> **WORK INSTRUCTION**
Extract all lines in the data that contain the word "constructor".

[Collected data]
(** The call that disables lookup by name is made in a state where the
    routines are registered. *)
Lemma log_init_registered_before `{!HostLaws H} (d : DllInfo_handle) (s : hstate) :
  Forall (fun ev => ev_call ev = R_useDynamicSymbols d false ->
                    both_registered d (ev_pre ev)) (log (R_init_BGData d) s).
Proof.
  rewrite R_init_BGData_body. simpl.
  destruct (host_step (registration d) s) as [[r1 s1]|] eqn:E1; simpl;
    [|by repeat constructor].
  pose proof (register_call_routines _ _ _ _ _ _ _ _ E1) as R1.
  constructor; [discriminate|].
  destruct (host_step (R_useDynamicSymbols d false) s1) as [[r2 s2]|] eqn:E2; simpl;
    [|by repeat constructor].
  constructor; [done|].
  destruct (host_step (R_forceSymbols d true) s2) as [[r3 s3]|] eqn:E3; simpl;
    by repeat constructor.
Qed.

(** Under the host's laws the routines are registered from the return of the
    first call on. *)
Lemma log_init_registered `{!HostLaws H} (d : DllInfo_handle) (s : hstate) :
  Forall (both_registered d) (post_states (log (R_init_BGData d) s)).
Proof.
  rewrite R_init_BGData_body. unfold post_states, both_registered. simpl.
  destruct (host_step (registration d) s) as [[r1 s1]|] eqn:E1; simpl;
    [|constructor].
  pose proof (register_call_routines _ _ _ _ _ _ _ _ E1) as R1.
  constructor; [exact R1|].
  destruct (host_step (R_useDynamicSymbols d false) s1) as [[r2 s2]|] eqn:E2; simpl;
    [|constructor].
  destruct (useDynamicSymbols_sets _ _ _ _ _ E2) as [_ R2].
  constructor; [rewrite R2; exact R1|].
  destruct (host_step (R_forceSymbols d true) s2) as [[r3 s3]|] eqn:E3; simpl;
    [|constructor].
  destruct (forceSymbols_sets _ _ _ _ _ E3) as (_ & _ & R3).
  constructor; [rewrite R3, R2; exact R1|constructor].
Qed.

(** The state a returned run ends in. *)
Lemma run_init_final `{!HostLaws H} (d : DllInfo_handle) (s s' : hstate) (u : unit) :
  run (R_init_BGData d) s = Some (u, s') ->
  dynamic_lookup d s' = false /\ forced_symbols d s' = true /\ both_registered d s'.
Proof.
  intros Hrun. destruct (run_init_Some _ _ _ _ Hrun)
    as (r1 & s1 & r2 & s2 & r3 & E1 & E2 & E3 & _).
  pose proof (register_call_routines _ _ _ _ _ _ _ _ E1) as R1.
  destruct (useDynamicSymbols_sets _ _ _ _ _ E2) as [D2 R2].
  destruct (forceSymbols_sets _ _ _ _ _ E3) as (F3 & D3 & R3).
  unfold both_registered. repeat split; congruence.
Qed.

End Executions.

> **WORKED SOLUTION**
    [|by repeat constructor].
  constructor; [discriminate|].
    [|by repeat constructor].
  constructor; [done|].
    by repeat constructor.
    [|constructor].
  constructor; [exact R1|].
    [|constructor].
  constructor; [rewrite R2; exact R1|].
    [|constructor].
  constructor; [rewrite R3, R2; exact R1|constructor].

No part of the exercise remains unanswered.